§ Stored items
(** One round of [tick] that received a signal. *)
Definition reload (c : config) (sources : list (result Fault (list KeyValue))) (order : list (str * list nat)) : config :=
  let '(v, e) := scan_sources sources (cf_bc c) in
  mkConfig v (cf_observers c) (match e with None => cf_calls c ++ calls_of order v | Some _ => cf_calls c end)
    (cf_stop c) (cf_signal c) (cf_closed c) (cf_running c).

(** The registration of the channel is never undone: a signal that is sent to a closed
    channel panics; one that finds the channel full is dropped. *)
Definition sighup (c : config) : option config :=
  if cf_closed c then None
  else Some (mkConfig (cf_bc c) (cf_observers c) (cf_calls c) (cf_stop c) true (cf_closed c) (cf_running c)).

(** The second [Close] sends on a closed channel. *)
Definition Close (c : config) : option config :=
  if cf_closed c then None
  else Some (mkConfig (cf_bc c) (cf_observers c) (cf_calls c) true (cf_signal c) true (cf_running c)).

(** The goroutine: a pending value of a channel is received; a closed channel is
    always ready, and which ready channel is taken is not determined. *)
Inductive tick_step (sources : list (result Fault (list KeyValue))) (c : config) : config → Prop :=
| tick_stop : cf_running c = true → cf_stop c = true →
    tick_step sources c (mkConfig (cf_bc c) (cf_observers c) (cf_calls c) false (cf_signal c) (cf_closed c) false)
| tick_reload order : cf_running c = true → cf_signal c = true ∨ cf_closed c = true → order ≡ₚ map_to_list (cf_observers c) →
    tick_step sources c (reload (mkConfig (cf_bc c) (cf_observers c) (cf_calls c) (cf_stop c) false (cf_closed c) (cf_running c)) sources order).

Lemma scan_all files v : scan_sources (map Ok files) v = (fold_left scan_file (concat files) v, None).
Proof.
  revert v. induction files as [|f files IH]; intros v; [done|]. cbn [map scan_sources concat]. by rewrite IH, fold_left_app.
Qed.

Lemma scan_until files e rest v :
  scan_sources (map Ok files ++ Err e :: rest) v = (fold_left scan_file (concat files) v, Some (if not_exist e then wrap_missing e else e)).
Proof.
  revert v. induction files as [|f files IH]; intros v; [done|]. cbn [map app scan_sources concat]. by rewrite IH, fold_left_app.
Qed.

Lemma calls_of_perm order order' v : order ≡ₚ order' → calls_of order v ≡ₚ calls_of order' v.
Proof. intros Ho. unfold calls_of. rewrite <-!flat_map_concat_map. by apply Permutation_flat_map. Qed.

Lemma elem_of_calls (m : gmap (list ascii) (list nat)) v k o v' :
  (k, o, v') ∈ calls_of (map_to_list m) v ↔ v' = v ∧ ∃ l, m !! k = Some l ∧ o ∈ l.
Proof.
  unfold calls_of. rewrite list_elem_of_In, in_concat. setoid_rewrite in_map_iff. split.
  - intros (? & ([k' l] & <- & Hm%list_elem_of_In%elem_of_map_to_list) & Ho). cbn [fst snd] in *.
    apply in_map_iff in Ho as (o' & [= -> -> ->] & Ho). split; [done|]. exists l. by rewrite list_elem_of_In.
  - intros (-> & l & Hm & Ho). eexists. split; [exists (k, l); split; [done|by apply list_elem_of_In, elem_of_map_to_list]|].
    cbn [fst snd]. apply in_map_iff. exists o. by rewrite <-list_elem_of_In.
Qed.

§ WHAT YOU WILL DO
Nothing may be left out. Retype all the entries exactly.

§ EXERCISE RESULT
(** One round of [tick] that received a signal. *)
Definition reload (c : config) (sources : list (result Fault (list KeyValue))) (order : list (str * list nat)) : config :=
  let '(v, e) := scan_sources sources (cf_bc c) in
  mkConfig v (cf_observers c) (match e with None => cf_calls c ++ calls_of order v | Some _ => cf_calls c end)
    (cf_stop c) (cf_signal c) (cf_closed c) (cf_running c).

(** The registration of the channel is never undone: a signal that is sent to a closed
    channel panics; one that finds the channel full is dropped. *)
Definition sighup (c : config) : option config :=
  if cf_closed c then None
  else Some (mkConfig (cf_bc c) (cf_observers c) (cf_calls c) (cf_stop c) true (cf_closed c) (cf_running c)).

(** The second [Close] sends on a closed channel. *)
Definition Close (c : config) : option config :=
  if cf_closed c then None
  else Some (mkConfig (cf_bc c) (cf_observers c) (cf_calls c) true (cf_signal c) true (cf_running c)).

(** The goroutine: a pending value of a channel is received; a closed channel is
    always ready, and which ready channel is taken is not determined. *)
Inductive tick_step (sources : list (result Fault (list KeyValue))) (c : config) : config → Prop :=
| tick_stop : cf_running c = true → cf_stop c = true →
    tick_step sources c (mkConfig (cf_bc c) (cf_observers c) (cf_calls c) false (cf_signal c) (cf_closed c) false)
| tick_reload order : cf_running c = true → cf_signal c = true ∨ cf_closed c = true → order ≡ₚ map_to_list (cf_observers c) →
    tick_step sources c (reload (mkConfig (cf_bc c) (cf_observers c) (cf_calls c) (cf_stop c) false (cf_closed c) (cf_running c)) sources order).

Lemma scan_all files v : scan_sources (map Ok files) v = (fold_left scan_file (concat files) v, None).
Proof.
  revert v. induction files as [|f files IH]; intros v; [done|]. cbn [map scan_sources concat]. by rewrite IH, fold_left_app.
Qed.

Lemma scan_until files e rest v :
  scan_sources (map Ok files ++ Err e :: rest) v = (fold_left scan_file (concat files) v, Some (if not_exist e then wrap_missing e else e)).
Proof.
  revert v. induction files as [|f files IH]; intros v; [done|]. cbn [map app scan_sources concat]. by rewrite IH, fold_left_app.
Qed.

Lemma calls_of_perm order order' v : order ≡ₚ order' → calls_of order v ≡ₚ calls_of order' v.
Proof. intros Ho. unfold calls_of. rewrite <-!flat_map_concat_map. by apply Permutation_flat_map. Qed.

Lemma elem_of_calls (m : gmap (list ascii) (list nat)) v k o v' :
  (k, o, v') ∈ calls_of (map_to_list m) v ↔ v' = v ∧ ∃ l, m !! k = Some l ∧ o ∈ l.
Proof.
  unfold calls_of. rewrite list_elem_of_In, in_concat. setoid_rewrite in_map_iff. split.
  - intros (? & ([k' l] & <- & Hm%list_elem_of_In%elem_of_map_to_list) & Ho). cbn [fst snd] in *.
    apply in_map_iff in Ho as (o' & [= -> -> ->] & Ho). split; [done|]. exists l. by rewrite list_elem_of_In.
  - intros (-> & l & Hm & Ho). eexists. split; [exists (k, l); split; [done|by apply list_elem_of_In, elem_of_map_to_list]|].
    cbn [fst snd]. apply in_map_iff. exists o. by rewrite <-list_elem_of_In.
Qed.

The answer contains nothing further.